In Weelkes’s day, those supplicating for a BMus degree were required to submit a composition. William of Wykeham had established New College, Oxford, and Winchester College as twin foundations in the fourteenth century. Since Weelkes was (or had recently been) Organist of Winchester College when he gained his degree on 13th July, 1602, it was awarded, naturally enough, by New College whose Register records that Weelkes submitted a ‘hymnum coralem sex partium’. It has previously been conjectured that the work concerned was Laboravi in gemitu but O vos omnes now emerges as another possible candidate, both being six-part settings of Latin texts.
Weelkes had already demonstrated precocious talent and maturity in his madrigal publications of 1597 and, particularly, 1598 and 1600, so the quality of his two Latin works, either or both of which may date from c. 1602, comes as no surprise. in any case it is thought that his compositional powers were in decline in his later years due, quite probably, to problems in his private life.
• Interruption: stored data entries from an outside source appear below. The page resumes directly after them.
(** * A rolling window of success/failure buckets (window.go)

    Shallow embedding of package [circuit]'s [window]: a ring of buckets
    (Go's container/ring), the bucket counters (int64, wrapping), the
    time-driven rotation on writes and the aggregate reads.

    Modelling choices, all following the source:
    - [int64] values are [Z] with the two's-complement wrap-around written
      out ([wrap64]); [time.Duration] is an int64 count of nanoseconds;
    - a [time.Time] is the reading of the monotonic clock, in nanoseconds;
      every call of [time.Now] / [time.Since] is an explicit argument of the
      method that makes it, in the order the calls are made;
    - buckets live in a heap and the ring elements hold pointers to them
      ([Value] is an interface that is nil or holds a [*bucket]);
    - a [*ring.Ring] is the circular list read from the element it points
      to: the empty list is the nil pointer, [Next] rotates by one;
    - methods run in a state-and-panic monad over the heap and the
      receiver;
    - every method holds [bucketLock] from its first statement to its
      return: the sequential definitions run a method as a whole, and the
      lock itself is modelled with the goroutines, in the part on concurrent
      writers. *)

From Stdlib Require Import ZArith Lia.
From Stdlib Require Import Floats.SpecFloat.
From stdpp Require Import base tactics option numbers list.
The motet’s text, from the Lamentations of Jeremiah, is a Respond at Matins on Holy Saturday in the Catholic liturgy. Set out on a broad canvas with powerful emotion, O vos omnes is a fine example of the composer’s contrapuntal mastery which contrasts to great effect with declamatory homophonic writing at ‘attendite’. The close imitation in the concluding section (bars 47–end) exemplifies one of Weelkes’s favourite technical and dramatic procedures.